## EXERCISE INSTRUCTIONS
Check each line below for the word "repr" and give the count alone.

## LISTED ENTRIES
BEGIN

(** A payload that was accepted is refused once up to 64 consecutive bits of
    it are changed. *)
Lemma corruption_refused deep argv3 argv3' p p' w j :
  repr argv3 p -> repr argv3' p' -> wf_bytes p -> wf_bytes p' ->
  length p' = length p -> le_val p' = Z.lxor (le_val p) (Z.shiftl w j) -> 0 < w < 2 ^ 64 -> 0 <= j <= 8 * zlen p ->
  restore_object can_malloc rt host t addr cfg deep false load_other argv3 <> Ok BadChecksum ->
  restore_object can_malloc rt host t addr cfg deep false load_other argv3' = Ok BadChecksum.
Proof using Ht.
  intros Hr Hr' Hw Hw' Hl He Hb Hj Hok. rewrite (restore_checks deep false argv3' p' Hr' Hw').
  rewrite (restore_checks deep false argv3 p Hr Hw) in Hok. unfold acceptable in *. cbn [orb] in *. destruct (Z.eqb_spec (crc_of 0 p) 0) as [Hz|]; [|by rewrite andb_false_r in Hok].
  pose proof (crc_of_burst 0 p p' w j Hl He Hb Hj) as Hne. rewrite Hz in Hne. rewrite (proj2 (Z.eqb_neq _ 0)) by done. by rewrite andb_false_r.
Qed.



End restore.
End payload.

(** The tables after [crc64_init]. *)
Lemma init_ready host t : crc64_init host crc64_table = Ok t -> ready host t.
Proof.
  intros Hi. destruct (crc64_init_ready host crc64_table shape_zeros) as (t' & Ht' & Hr). rewrite Ht' in Hi. by injection Hi as ->.
Qed.

(** C28. RESTORE refuses damaged payloads: when a payload is accepted by the
    check of its version and checksum, then no payload that differs from it
    within 64 consecutive bits, wherever they are, is; on every host and at
    every address. *)
Theorem restore_detects_corruption `{Allocator} can_malloc rt host t addr cfg load_other deep argv3 argv3' p p' w j :
  crc64_init host crc64_table = Ok t -> repr argv3 p -> repr argv3' p' -> wf_bytes p -> wf_bytes p' ->
  length p' = length p -> le_val p' = Z.lxor (le_val p) (Z.shiftl w j) -> 0 < w < 2 ^ 64 -> 0 <= j <= 8 * zlen p ->
  restore_object can_malloc rt host t addr cfg deep false load_other argv3 <> Ok BadChecksum ->
  restore_object can_malloc rt host t addr cfg deep false load_other argv3' = Ok BadChecksum.
Proof.
  intros Hi. by apply corruption_refused, init_ready.
Qed.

END

## SOLUTION TO THE EXERCISE
2